(** * issue_resolver: the issue-processing client and the session log broker

    A shallow embedding of the TypeScript client services
    ([services/apiService.ts], [services/githubService.ts], the message
    handler of [pages/ChatPage.tsx]) together with a model of the
    server-side session broker, and the properties established about them.

    Conventions.
    - A JavaScript string is a [string]: a sequence of code units, with
      [ascii] as the code-unit alphabet.
    - A JavaScript number that the program only counts with or prints
      (indices, HTTP status, close codes) is a [Z].
    - A promise is modelled by its settlement, [Outcome]: resolved with a
      value or rejected with a thrown value.
    - What the platform supplies (clock, [URL] parser, network) is gathered in
      records that the functions take as arguments. *)

From Stdlib Require Import String Ascii List ZArith Bool Lia DecimalString.
Import ListNotations.
Open Scope string_scope.
Set Warnings "-register-all".

(** ** JavaScript strings *)

Module JsString.

(** [s.startsWith(p)] *)
Definition startsWith (s p : string) : bool := String.prefix p s.

(** [s.includes(p)] *)
Definition includes (s p : string) : bool :=
  match String.index 0 p s with
  | Some _ => true
  | None => false
  end.

(** [s.substring(0, n)] for [0 <= n]: the first [n] code units, fewer when
    the string is shorter. *)
Fixpoint take (n : nat) (s : string) : string :=
  match n, s with
  | O, _ => EmptyString
  | S _, EmptyString => EmptyString
  | S n', String c s' => String c (take n' s')
  end.

(** [s.split(sep)] for a one-unit separator: the pieces between the
    occurrences of [sep], empty pieces included; never the empty list. *)
Fixpoint split (sep : ascii) (s : string) : list string :=
  match s with
  | EmptyString => [EmptyString]
  | String c s' =>
      if Ascii.eqb c sep then EmptyString :: split sep s'
      else match split sep s' with
           | [] => [String c EmptyString]
           | piece :: pieces => String c piece :: pieces
           end
  end.

(** Whether [sep] does not occur in [s]. *)
Fixpoint free (sep : ascii) (s : string) : bool :=
  match s with
  | EmptyString => true
  | String c s' => negb (Ascii.eqb c sep) && free sep s'
  end.

(** [Boolean(s)]: a string is truthy unless it is empty. *)
Definition truthy (s : string) : bool :=
  match s with
  | EmptyString => false
  | String _ _ => true
  end.

(** Template-literal rendering of an integral number. *)
Definition ofNumber (n : Z) : string := NilZero.string_of_int (Z.to_int n).

(** The [WhiteSpace] and [LineTerminator] code units below 256: tab, line
    feed, vertical tab, form feed, carriage return, space, no-break space. *)
Definition isWhitespace (c : ascii) : bool :=
  let n := nat_of_ascii c in
  (((9 <=? n) && (n <=? 13)) || (n =? 32) || (n =? 160))%nat.

Fixpoint trimStart (s : string) : string :=
  match s with
  | EmptyString => EmptyString
  | String c s' => if isWhitespace c then trimStart s' else s
  end.

Fixpoint trimEnd (s : string) : string :=
  match s with
  | EmptyString => EmptyString
  | String c s' =>
      match trimEnd s' with
      | EmptyString =>
          if isWhitespace c then EmptyString else String c EmptyString
      | rest => String c rest
      end
  end.

(** [s.trim()] *)
Definition trim (s : string) : string := trimEnd (trimStart s).

(** The one-unit string holding a double quote. *)
Definition quote : string := String (ascii_of_nat 34) EmptyString.

End JsString.

(** ** JavaScript values, as [response.json()] delivers them *)

Inductive JsVal : Type :=
| JUndefined
| JNull
| JBool (b : bool)
| JNum (n : Z)
| JStr (s : string)
| JArr (items : list JsVal)
| JObj (fields : list (string * JsVal)).

Module Js.

(** [Boolean(v)] *)
Definition truthy (v : JsVal) : bool :=
  match v with
  | JUndefined | JNull => false
  | JBool b => b
  | JNum n => negb (n =? 0)%Z
  | JStr s => JsString.truthy s
  | JArr _ | JObj _ => true
  end.

(** [a || b] *)
Definition or (a b : JsVal) : JsVal := if truthy a then a else b.

Fixpoint lookup (k : string) (fields : list (string * JsVal)) : JsVal :=
  match fields with
  | [] => JUndefined
  | (k', v) :: rest => if String.eqb k k' then v else lookup k rest
  end.

(** [v.k] for the keys this program reads ([issues], [title],
    [description], [url], [creator_name], [detail], [client_id]), none of
    which a primitive or an array carries. [None] is the [TypeError] of
    reading a property of [null] or [undefined]. *)
Definition get (v : JsVal) (k : string) : option JsVal :=
  match v with
  | JUndefined | JNull => None
  | JObj fields => Some (lookup k fields)
  | _ => Some JUndefined
  end.

(** [v == null]: [v] is [null] or [undefined]. *)
Definition nullish (v : JsVal) : bool :=
  match v with
  | JUndefined | JNull => true
  | _ => false
  end.

(** [Array.isArray(v)] *)
Definition isArray (v : JsVal) : bool :=
  match v with
  | JArr _ => true
  | _ => false
  end.

(** [String(v)], the conversion [new Error(v)] applies to its message.
    Inside an array, [null] and [undefined] print as the empty string. *)
Fixpoint toString (v : JsVal) : string :=
  match v with
  | JUndefined => "undefined"
  | JNull => "null"
  | JBool true => "true"
  | JBool false => "false"
  | JNum n => JsString.ofNumber n
  | JStr s => s
  | JArr items =>
      let item v :=
        match v with
        | JUndefined | JNull => EmptyString
        | _ => toString v
        end in
      String.concat "," (map item items)
  | JObj _ => "[object Object]"
  end.

End Js.

(** ** Promise settlements and thrown values *)

(** What a [catch] clause can receive: an [Error] instance, of which the
    program reads only [message], or any other value. *)
Inductive Thrown : Type :=
| ErrorObj (message : string)
| NonError (v : JsVal).

Inductive Outcome (A : Type) : Type :=
| Resolved (a : A)
| Rejected (e : Thrown).
Arguments Resolved {A} a.
Arguments Rejected {A} e.

(** ** The platform *)

(** Build-time configuration, [import.meta.env]: a variable is a string or
    is not defined. *)
Record Env : Type := {
  VITE_API_BASE_URL : option string;
  VITE_WS_BASE_URL : option string
}.

(** [x || fallback] for an optional string [x], as in
    [import.meta.env.X || fallback]: the fallback replaces an undefined and
    an empty [x] alike. *)
Definition orElse (x : option string) (fallback : string) : string :=
  match x with
  | Some s => if JsString.truthy s then s else fallback
  | None => fallback
  end.

(** What the browser answers when the program asks: the page location, the
    clock, the [URL] parser, and the wording of the engine's own
    [TypeError]. [URL_pathname u] is [new URL(u).pathname], [None] when the
    constructor throws. *)
Record Platform : Type := {
  env : Env;
  location_protocol : string;
  location_host : string;
  now : Z;
  toISOString : Z -> string;
  URL_pathname : string -> option string;
  nullReadMessage : string -> string
}.

(** ** HTTP exchanges *)

(** The object given to [JSON.stringify] as request body. *)
Module IssueDetail.
Record t : Type := {
  title : string;
  description : string;
  creator_name : string;
  status : string;
  url : string
}.
End IssueDetail.

Inductive RequestBody : Type :=
| ProcessIssueBody (issue : IssueDetail.t)
| FetchIssuesBody (repo_url : string).

Record Request : Type := {
  req_url : string;
  req_method : string;
  req_headers : list (string * string);
  req_mode : option string;
  req_credentials : option string;
  req_body : RequestBody
}.

(** A [fetch] response. [json] is the settlement of [response.json()], read
    at the type [T] the caller declares for it; [text] is what
    [response.text()] resolves with and [parsed] is [JSON.parse] of that
    text, [Rejected] when it throws. *)
Record Response (T : Type) : Type := {
  ok : bool;
  status : Z;
  text : string;
  parsed : Outcome JsVal;
  json : Outcome T
}.
Arguments ok {T} _.
Arguments status {T} _.
Arguments text {T} _.
Arguments parsed {T} _.
Arguments json {T} _.

(** ** Computations that talk to the backend

    An asynchronous function is modelled by the requests it issued, in order,
    and the settlement of its promise. *)

Definition Net (A : Type) : Type := (list Request * Outcome A)%type.

Module Net.

Definition ret {A} (a : A) : Net A := ([], Resolved a).

Definition throw {A} (e : Thrown) : Net A := ([], Rejected e).

Definition bind {A B} (m : Net A) (k : A -> Net B) : Net B :=
  match m with
  | (sent, Resolved a) => let (sent', r) := k a in ((sent ++ sent')%list, r)
  | (sent, Rejected e) => (sent, Rejected e)
  end.

(** [try { m } catch (e) { handler e }] *)
Definition tryCatch {A} (m : Net A) (handler : Thrown -> Net A) : Net A :=
  match m with
  | (sent, Rejected e) => let (sent', r) := handler e in ((sent ++ sent')%list, r)
  | (sent, Resolved a) => (sent, Resolved a)
  end.

(** [await p] for an already settled promise. *)
Definition await {A} (o : Outcome A) : Net A := ([], o).

(** [fetch(url, init)] against a backend that answers [reply]. *)
Definition fetch {T} (reply : Request -> Outcome (Response T))
    (r : Request) : Net (Response T) :=
  ([r], reply r).

Definition requests {A} (m : Net A) : list Request := fst m.
Definition settled {A} (m : Net A) : Outcome A := snd m.

End Net.

Notation "x <- m ;; k" := (Net.bind m (fun x => k))
  (at level 61, m at next level, right associativity).

(** The body of the [if (!response.ok)] block shared by both services: the
    message of the [Error] it throws. *)
Definition errorMessageOf {T} (response : Response T) : string :=
  let errorText := text response in
  let backendError :=
    "Backend API error: " ++ JsString.ofNumber (status response)
      ++ " - " ++ JsString.take 100 errorText in
  match parsed response with
  | Resolved errorData =>
      match Js.get errorData "detail" with
      | Some detail =>
          Js.toString
            (Js.or detail
               (JStr ("API error: " ++ JsString.ofNumber (status response))))
      | None => backendError
      end
  | Rejected _ => backendError
  end.

(** ** The frontend's issue, interface [Issue] of [components/IssueCard]

    Fields as the services and pages read them. [user] and [login] are
    optional: the code reads them as [issue.user?.login]. *)

Module User.
Record t : Type := {
  login : option string;
  avatar_url : string
}.
End User.

Module Issue.
Record t : Type := {
  id : Z;
  number : Z;
  title : string;
  body : string;
  html_url : string;
  created_at : string;
  user : option User.t
}.

(** [issue.user?.login], [None] for [undefined]. *)
Definition userLogin (issue : t) : option string :=
  match user issue with
  | Some u => User.login u
  | None => None
  end.
End Issue.

(** ** services/apiService.ts *)

Module ApiService.

Definition API_BASE_URL (p : Platform) : string :=
  orElse (VITE_API_BASE_URL (env p)) "http://localhost:8000".

Definition WS_BASE_URL (p : Platform) : string :=
  orElse (VITE_WS_BASE_URL (env p)) "ws://localhost:8000".

Record ProcessIssueResponse : Type := {
  message : string;
  client_id : string
}.

Record WebSocketMessage : Type := {
  content : string;
  timestamp : Z;
  isAgent : bool
}.

(** The conversion of the frontend issue to the backend's [IssueDetail]. *)
Definition issueDetail (issue : Issue.t) : IssueDetail.t :=
  {| IssueDetail.title := Issue.title issue;
     IssueDetail.description := Issue.body issue;
     IssueDetail.creator_name := orElse (Issue.userLogin issue) "Unknown";
     IssueDetail.status := "open";
     IssueDetail.url := Issue.html_url issue |}.

Definition processIssueRequest (p : Platform) (issue : Issue.t) : Request :=
  {| req_url := API_BASE_URL p ++ "/process-issue/";
     req_method := "POST";
     req_headers := [("Content-Type", "application/json");
                     ("Accept", "application/json")];
     req_mode := None;
     req_credentials := None;
     req_body := ProcessIssueBody (issueDetail issue) |}.

Definition processIssueWithAgent (p : Platform)
    (backend : Request -> Outcome (Response ProcessIssueResponse))
    (issue : Issue.t) : Net ProcessIssueResponse :=
  Net.tryCatch
    (response <- Net.fetch backend (processIssueRequest p issue) ;;
     if negb (ok response)
     then Net.throw (ErrorObj (errorMessageOf response))
     else Net.await (json response))
    (fun error => Net.throw error).

(** The URL [createAgentWebSocket] opens. *)
Definition wsUrl (p : Platform) (clientId : string) : string :=
  if JsString.startsWith (WS_BASE_URL p) "/"
  then
    let protocol :=
      if String.eqb (location_protocol p) "https:" then "wss:" else "ws:" in
    let host := location_host p in
    protocol ++ "//" ++ host ++ WS_BASE_URL p ++ "/issue-logs/" ++ clientId
  else WS_BASE_URL p ++ "/issue-logs/" ++ clientId.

* **WHAT TO WORK ON**
Could you show every line of the listing that holds the string "frontend"?

* **RESULT FOR THIS EXERCISE**
(** ** The frontend's issue, interface [Issue] of [components/IssueCard]
(** The conversion of the frontend issue to the backend's [IssueDetail]. *)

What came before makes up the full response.